==== Given data

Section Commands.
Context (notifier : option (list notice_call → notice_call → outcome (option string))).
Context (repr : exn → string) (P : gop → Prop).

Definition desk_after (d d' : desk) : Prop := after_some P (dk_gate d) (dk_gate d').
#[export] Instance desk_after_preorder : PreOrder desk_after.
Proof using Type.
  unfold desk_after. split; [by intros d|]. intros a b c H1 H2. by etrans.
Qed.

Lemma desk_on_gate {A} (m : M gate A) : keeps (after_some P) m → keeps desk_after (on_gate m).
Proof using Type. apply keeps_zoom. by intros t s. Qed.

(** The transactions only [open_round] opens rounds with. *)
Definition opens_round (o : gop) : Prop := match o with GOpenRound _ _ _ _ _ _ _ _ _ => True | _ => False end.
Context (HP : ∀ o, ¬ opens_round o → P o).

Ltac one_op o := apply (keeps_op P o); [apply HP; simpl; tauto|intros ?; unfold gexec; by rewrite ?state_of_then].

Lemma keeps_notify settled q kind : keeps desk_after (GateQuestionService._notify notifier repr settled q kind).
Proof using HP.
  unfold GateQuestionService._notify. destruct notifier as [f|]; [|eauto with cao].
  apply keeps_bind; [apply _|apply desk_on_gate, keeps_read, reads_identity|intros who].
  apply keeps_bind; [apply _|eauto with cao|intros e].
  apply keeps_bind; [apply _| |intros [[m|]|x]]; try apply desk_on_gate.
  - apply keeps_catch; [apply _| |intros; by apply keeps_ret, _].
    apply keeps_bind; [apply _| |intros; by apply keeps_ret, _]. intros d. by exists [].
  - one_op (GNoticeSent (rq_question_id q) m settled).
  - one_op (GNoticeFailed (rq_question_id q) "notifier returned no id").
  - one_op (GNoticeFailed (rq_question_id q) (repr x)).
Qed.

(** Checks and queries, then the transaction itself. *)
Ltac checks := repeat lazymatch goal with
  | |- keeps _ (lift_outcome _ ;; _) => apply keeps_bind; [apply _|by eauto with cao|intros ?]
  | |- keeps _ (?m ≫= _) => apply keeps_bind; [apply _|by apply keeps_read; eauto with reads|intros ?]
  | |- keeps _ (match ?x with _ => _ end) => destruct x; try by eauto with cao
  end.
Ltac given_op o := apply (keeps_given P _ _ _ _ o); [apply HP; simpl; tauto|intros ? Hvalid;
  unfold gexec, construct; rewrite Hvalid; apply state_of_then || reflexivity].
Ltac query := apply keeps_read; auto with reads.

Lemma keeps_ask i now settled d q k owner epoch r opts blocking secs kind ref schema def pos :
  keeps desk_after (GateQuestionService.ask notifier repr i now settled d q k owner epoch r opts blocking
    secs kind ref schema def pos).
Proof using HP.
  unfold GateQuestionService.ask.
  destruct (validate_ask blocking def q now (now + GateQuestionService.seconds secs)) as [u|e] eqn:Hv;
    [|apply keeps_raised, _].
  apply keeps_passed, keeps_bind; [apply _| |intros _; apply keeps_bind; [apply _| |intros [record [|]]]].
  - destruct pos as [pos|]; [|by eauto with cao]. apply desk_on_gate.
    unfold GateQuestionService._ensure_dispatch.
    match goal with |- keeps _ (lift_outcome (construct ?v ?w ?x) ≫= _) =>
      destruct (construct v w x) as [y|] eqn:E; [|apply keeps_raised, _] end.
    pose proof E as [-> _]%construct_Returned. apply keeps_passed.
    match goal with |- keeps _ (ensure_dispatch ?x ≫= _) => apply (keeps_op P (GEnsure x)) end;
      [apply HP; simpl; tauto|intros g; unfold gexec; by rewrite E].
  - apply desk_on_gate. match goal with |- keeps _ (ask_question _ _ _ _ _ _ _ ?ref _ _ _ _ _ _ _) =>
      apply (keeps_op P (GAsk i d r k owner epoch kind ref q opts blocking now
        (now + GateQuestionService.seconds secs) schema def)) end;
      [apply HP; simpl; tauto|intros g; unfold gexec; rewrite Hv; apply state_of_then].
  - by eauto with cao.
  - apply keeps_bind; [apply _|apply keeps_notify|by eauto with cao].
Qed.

========

Task to complete: The answer must consist of each line from the data that includes the string "unfold".

Answer to this task:
  unfold desk_after. split; [by intros d|]. intros a b c H1 H2. by etrans.
Ltac one_op o := apply (keeps_op P o); [apply HP; simpl; tauto|intros ?; unfold gexec; by rewrite ?state_of_then].
  unfold GateQuestionService._notify. destruct notifier as [f|]; [|eauto with cao].
  unfold gexec, construct; rewrite Hvalid; apply state_of_then || reflexivity].
  unfold GateQuestionService.ask.
    unfold GateQuestionService._ensure_dispatch.
      [apply HP; simpl; tauto|intros g; unfold gexec; by rewrite E].
      [apply HP; simpl; tauto|intros g; unfold gexec; rewrite Hv; apply state_of_then].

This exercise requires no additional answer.